Back from holiday, I found my inbox overflowing with what seemed like thousands of new emails. Oh, the joys of being "connected".
Although most of the messages were about work, there was a large number of World Cup-related emails, the kind your friends can't help but forward again and again.
I have purged more anti-Argentinian material than I ever thought could exist, from an interactive voodoo doll of Gabriel Batistuta to jokes about Argentinians and some heavily-doctored images, my favourite being the line of Argentinian players holding handbags.
I'm not the only one being bombarded and internet search engine Lycos is providing a World Cup Viral Chart to track the funniest and weirdest football emails, most of which I had received.

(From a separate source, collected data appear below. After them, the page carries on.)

(** * Invoice calculation engine of the elevator invoice bot

    A shallow embedding of [src/logic/calculator.py] (class
    [InvoiceCalculator]), of the catalog query [get_products] of
    [src/db/database.py] and of the [floors] step of the conversation in
    [src/bot/handlers.py], together with the parts of the Python run time
    they rely on: numbers ([int] and binary64 [float]), truthiness,
    [int(..)], [str(..)] and [string.Template.safe_substitute]. *)

From Stdlib Require Import ZArith QArith Qround List Bool Lia.
From Stdlib Require Import Ascii String DecimalString.
From Stdlib Require Import SpecFloat.
Import ListNotations.

Local Open Scope Z_scope.

(** ** Python values and exceptions *)

Module Py.

(** The exceptions the modelled code can meet. *)
Inductive exn := OverflowError | ValueError | TypeError | KeyError.

(** A computation either returns or raises. *)
Inductive result (A : Type) :=
| Ok (a : A)
| Raise (e : exn).
Arguments Ok {A} a.
Arguments Raise {A} e.

Definition bind {A B} (r : result A) (k : A -> result B) : result B :=
  match r with
  | Ok a => k a
  | Raise e => Raise e
  end.

(** [try: r  except Exception: h] *)
Definition try_except {A} (r : result A) (h : result A) : result A :=
  match r with
  | Ok a => Ok a
  | Raise _ => h
  end.

Notation "x <- r ;; k" := (bind r (fun x => k))
  (at level 61, r at next level, right associativity).

(** Python floats are IEEE 754 binary64 numbers. *)
Definition prec := 53.
Definition emax := 1024.
Definition float := spec_float.

Definition fmul : float -> float -> float := SFmul prec emax.
Definition fadd : float -> float -> float := SFadd prec emax.
Definition fltb : float -> float -> bool := SFltb.
Definition feqb : float -> float -> bool := SFeqb.

Definition fzero : float := S754_zero false.
Definition fone : float := Eval cbv in binary_normalize prec emax 1 0 false.

(** A number is an [int] or a [float]. *)
Inductive num :=
| PyInt (n : Z)
| PyFloat (x : float).

(** [float(n)] for an int [n], as the arithmetic operators apply it to an
    int operand that meets a float: round to nearest even, and
    [OverflowError] when the int is too large. *)
Definition float_of_int (n : Z) : result float :=
  match binary_normalize prec emax n 0 false with
  | S754_infinity _ => Raise OverflowError
  | x => Ok x
  end.

Definition to_float (v : num) : result float :=
  match v with
  | PyInt n => float_of_int n
  | PyFloat x => Ok x
  end.

(** [a * b] *)
Definition mul (a b : num) : result num :=
  match a, b with
  | PyInt x, PyInt y => Ok (PyInt (x * y))
  | _, _ =>
      bind (to_float a) (fun x =>
      bind (to_float b) (fun y =>
      Ok (PyFloat (fmul x y))))
  end.

(** [a + b] *)
Definition add (a b : num) : result num :=
  match a, b with
  | PyInt x, PyInt y => Ok (PyInt (x + y))
  | _, _ =>
      bind (to_float a) (fun x =>
      bind (to_float b) (fun y =>
      Ok (PyFloat (fadd x y))))
  end.

(** [a > 0]: comparing with the int [0] is exact. *)
Definition gt0 (a : num) : bool :=
  match a with
  | PyInt x => 0 <? x
  | PyFloat x => fltb fzero x
  end.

The ones I hadn't already seen were forwarded to my list of usual suspects, who were probably cursing my name as they forwarded them to everyone else.
Early morning kick-offs mean the usual pre-match and post-match discussions in the pub have been replaced with email and internet abuse, which is good news for internet service providers but bad news for everyone else's productivity.

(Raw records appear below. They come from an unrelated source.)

(** X12.  The names of the categories stay pairwise distinct over every
    sequence of actions: a submit with a name that is already taken, or
    with an empty name, changes neither the categories nor the text
    field. *)
Theorem category_names_stay_distinct :
  forall (parseFloat : string -> Z) (dateValue : string -> number)
         (actions : list Action) (s : AppState),
    NoDup (map cat_name (categories s)) ->
    NoDup (map cat_name
               (categories (runActions parseFloat dateValue actions s)))
    /\ (forall name now,
          name = ""%string \/ In name (map cat_name (categories s)) ->
          handleAddCategory name now (categories s)
          = (categories s, name)).
Proof.
  intros parseFloat dateValue actions s H. split.
  - revert s H. induction actions as [|a actions IH]; intros s H;
      [exact H|].
    simpl. apply IH.
    destruct a as [e|p q|form now|name now]; simpl.
    + now rewrite (proj1 (proj2 (step_keeps_collections dateValue e s))).
    + unfold handleAddNewSms.
      destruct (Nat.ltb 0 _); [destruct (nth_error _ _)|]; exact H.
    + exact H.
    + now apply handleAddCategory_names.
  - intros name now [->|Hin]; unfold handleAddCategory; [reflexivity|].
    apply existsb_name_In in Hin. rewrite Hin.
    now rewrite andb_false_r.
Qed.

(** The bundled categories along the sample actions. *)
Lemma category_names_stay_distinct_witness :
  NoDup (map cat_name (categories initialState))
  /\ NoDup (map cat_name
                (categories (runActions digitsFloat isoDateValue
                                        sampleActions initialState)))
  /\ handleAddCategory "قبوض" 1721800000000 (categories initialState)
     = (categories initialState, "قبوض"%string).
Proof.
  assert (H : NoDup (map cat_name (categories initialState))).
  { simpl. repeat constructor; simpl;
      intro Hin; repeat (destruct Hin as [Hin|Hin]; [discriminate Hin|]);
      exact Hin. }
  destruct (category_names_stay_distinct
              digitsFloat isoDateValue sampleActions initialState H)
    as [H1 H2].
  split; [exact H|split; [exact H1|]].
  apply H2. right. simpl. tauto.
Defined.

(** X13.  Submitting the same category name again adds nothing: the
    categories after two submits of one name are the categories after the
    first. *)
Theorem handleAddCategory_twice :
  forall (name : string) (now now' : Z) (cats : list TransactionCategory),
    fst (handleAddCategory name now'
           (fst (handleAddCategory name now cats)))
    = fst (handleAddCategory name now cats).
Proof.
  intros name now now' cats. unfold handleAddCategory at 2 3.
  destruct (nonEmpty name) eqn:En; simpl.
  - destruct (existsb _ cats) eqn:Ex; simpl.
    + unfold handleAddCategory. now rewrite En, Ex.
    + unfold handleAddCategory. rewrite existsb_app. simpl.
      rewrite String.eqb_refl, orb_true_r, andb_false_r. reflexivity.
  - unfold handleAddCategory. now rewrite En.
Qed.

Not that much work was done last week at the Norwegian Ivar Aasen Centre of Language and Culture last week after an archivist Reidar Djupedal died, taking the password to the museum's electronic library to his grave.
The centre made an emergency call for assistance on the internet, offering a reward of a round-trip flight to a festival of literature and music to the first person to supply them with the password, which was needed to access a database of 11,000 titles compiled by Mr Djupedal.
Luckily, hackers are pretty good at working out this kind of thing and, within five hours, a 25-year-old Swede, Joakim Eriksson, discovered it was ladepujd, the researcher's name spelt backwards.
This freed the database but an additional password, reidar, the researcher's first name, was needed to access the material.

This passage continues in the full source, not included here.